However, there are some major difficulties with the bill: the shift in principle from rehabilitation and reintegration to deterrence and denunciation; problems with judicial interim release; the broadening of the definition of serious offence and the implications this will have with the number of youth who are in pre-sentence custody; the broadening of the definition of violence and the impact that will have on the number of youth who find themselves in custody following conviction; the consideration of extrajudicial sanctions and determination as to whether a youth should be sentenced to custody or not; and the associated problems with the publication of the youth's name.

Before I discuss those issues in whatever detail I can, given the time, I think it's important to look at the context in which this legislation is being proposed. The current legislation, from our perspective, is successful. There is a decrease in youth crime, specifically a dramatic decrease in property crime committed by youth. The YCJA corrects the historic problem of over-incarceration of youth and has demonstrated that an emphasis on rehabilitation and integration works.

The use of custody for property offences was a great problem preceding this bill.
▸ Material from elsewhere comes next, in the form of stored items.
(** The part of struct msm_vidc_core these functions use: whether its lock is
    held, the queues with the header of their table, the areas, the page range
    of the synx fence queue, how often the hardware was interrupted, and what
    is held of the kernel.  The words of the queue table are not kept in
    [iface_q_table]: the headers are [q_tbl_hdr] and those of the queues. *)
Record msm_vidc_core := {
  core_state : msm_vidc_core_state;
  core_locked : bool;
  supports_synx_fence : bool;
  iface_queues : list msm_vidc_iface_q_info;
  q_tbl_hdr : option hfi_queue_table_header;
  iface_q_table : msm_vidc_mem_addr;
  sfr : msm_vidc_mem_addr;
  mmap_buf : msm_vidc_mem_addr;
  aon_reg : msm_vidc_mem_addr;
  fence_reg : msm_vidc_mem_addr;
  qtimer_reg : msm_vidc_mem_addr;
  synx_queue : msm_vidc_mem;
  interrupts : nat;
  resources : vidc_resources }.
Of course, the over-incarceration of youth has a number of negative impacts, both on the youth themselves and on the system, and that shouldn't be a goal that we're striving towards.

The context here is that the justice minister has said that the protection of the public is a primary goal--and I couldn't disagree more--but the protection of the public can best be achieved through rehabilitation and reintegration, not through abandoning those principles in favour of a short-term fix that may not ultimately in the long run serve the goals that we all find valuable.

The bottom line is that the system works. Youth who engage in serious and violent behaviour can be detained and are detained under the current legislation. There are always isolated examples to the contrary, but what works shouldn't be abandoned over a few isolated incidents.

I'd like to speak about denunciation and deterrence. Again these principles are a move away from what is working currently, and they're not consistent with what we know about youth. I'm sure this committee has heard a lot of evidence from people much more expert than I am about how youth think, what they respond to, and how they are less affected by general deterrence and denunciatory sentences. In the government's own legislative summary, there are studies from Professor Bala and Professor Grondin and others cited to support that principle. I'd commend to the committee to consider in detail those studies and the evidence that I'm sure you'll hear from people like that.

Deterrence and denunciation aren't effective on youth. Youth are recognized to be more vulnerable, less mature, less able to exercise judgment. Re-incorporating those provisions, which run contrary to what we know is working under the YCJA, is going to result in more jail, either jailing of a youth who is presumed innocent before his trial or a custodial sentence after trial. More jail, I submit, leads to more crime and ultimately less protection of the public.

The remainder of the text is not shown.